### Data extracted from a collection
★ ★ ★ ★ ★ ★ ★

Section Frame.
Context (calloc_ok : Z → bool) (malloc_ok rule_ok : bool) (calloc : nat → option Z) (malloc : nat → bool) (strtod : str → Z * str).
Context (can_write : str → bool) (PATH : option str) (fuel : nat).

(** a computation that changes no file outside [l] *)
Definition stays {A} (l : list str) (m : io A) : Prop := ∀ fs, same_but l fs (m fs).1.
Lemma stays_lift {A} l (r : res A) : stays l (lift r).
Proof. by intros fs f. Qed.
Lemma stays_ret {A} l (a : A) : stays l (io_ret a).
Proof. by intros fs f. Qed.
Lemma stays_read l name : stays l (read_file name).
Proof. by intros fs f. Qed.
Lemma stays_exists l : stays l exists_file.
Proof. by intros fs f. Qed.
Lemma stays_put l name text : name ∈ l → stays l (put_file name text).
Proof. intros Hn fs f Hf. cbn. rewrite fn_lookup_insert_ne; [done|]. by intros ->. Qed.
Lemma stays_bind {A B} l (m : io A) (f : A → io B) : stays l m → (∀ a, stays l (f a)) → stays l (io_bind m f).
Proof.
  intros Hm Hf fs. unfold io_bind. specialize (Hm fs). destruct (m fs) as [fs1 [a|e]]; [|done]. intros n Hn. cbn [fst] in Hm. rewrite <- (Hm n Hn). by apply Hf.
Qed.
Lemma stays_ok {A B} l (a : A) (f : A → io B) : stays l (f a) → stays l (io_bind (lift (Ok a)) f).
Proof. done. Qed.
Lemma stays_write l name text n : name ∈ l → stays l (write_file can_write name text n).
Proof.
  intros Hn. unfold write_file. destruct (can_write name); [|apply stays_ret]. apply stays_bind; [by apply stays_put|]. intros _.
  apply stays_bind; [apply stays_lift|]. intros t. apply stays_bind; [by apply stays_put|]. intros _. apply stays_ret.
Qed.
Lemma output_in o f x : x ∈ [lit ".c"; lit ".h"; lit ".out"; lit ".sql"] → file_makename (outputDir o) f x ∈ outputs o f.
Proof. apply list_elem_of_fmap_2. Qed.
Ltac suffix := apply output_in, (bool_decide_unpack _); vm_compute; exact I.
(** goes through a computation *)
Ltac stay := repeat first
  [apply stays_ret|apply stays_lift|apply stays_read|apply stays_exists|apply stays_put; suffix|apply stays_write; suffix|
   simple apply stays_ok|apply stays_bind; [|intros ?]|match goal with |- stays _ (match ?x with _ => _ end) => destruct x end].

★ ★ ★ ★ ★ ★ ★

Give exactly the lines from the one with "Lemma stays_exists l : stays l exists_file." to the end of the entries, nothing before them.

### Answer section
Lemma stays_exists l : stays l exists_file.
Proof. by intros fs f. Qed.
Lemma stays_put l name text : name ∈ l → stays l (put_file name text).
Proof. intros Hn fs f Hf. cbn. rewrite fn_lookup_insert_ne; [done|]. by intros ->. Qed.
Lemma stays_bind {A B} l (m : io A) (f : A → io B) : stays l m → (∀ a, stays l (f a)) → stays l (io_bind m f).
Proof.
  intros Hm Hf fs. unfold io_bind. specialize (Hm fs). destruct (m fs) as [fs1 [a|e]]; [|done]. intros n Hn. cbn [fst] in Hm. rewrite <- (Hm n Hn). by apply Hf.
Qed.
Lemma stays_ok {A B} l (a : A) (f : A → io B) : stays l (f a) → stays l (io_bind (lift (Ok a)) f).
Proof. done. Qed.
Lemma stays_write l name text n : name ∈ l → stays l (write_file can_write name text n).
Proof.
  intros Hn. unfold write_file. destruct (can_write name); [|apply stays_ret]. apply stays_bind; [by apply stays_put|]. intros _.
  apply stays_bind; [apply stays_lift|]. intros t. apply stays_bind; [by apply stays_put|]. intros _. apply stays_ret.
Qed.
Lemma output_in o f x : x ∈ [lit ".c"; lit ".h"; lit ".out"; lit ".sql"] → file_makename (outputDir o) f x ∈ outputs o f.
Proof. apply list_elem_of_fmap_2. Qed.
Ltac suffix := apply output_in, (bool_decide_unpack _); vm_compute; exact I.
(** goes through a computation *)
Ltac stay := repeat first
  [apply stays_ret|apply stays_lift|apply stays_read|apply stays_exists|apply stays_put; suffix|apply stays_write; suffix|
   simple apply stays_ok|apply stays_bind; [|intros ?]|match goal with |- stays _ (match ?x with _ => _ end) => destruct x end].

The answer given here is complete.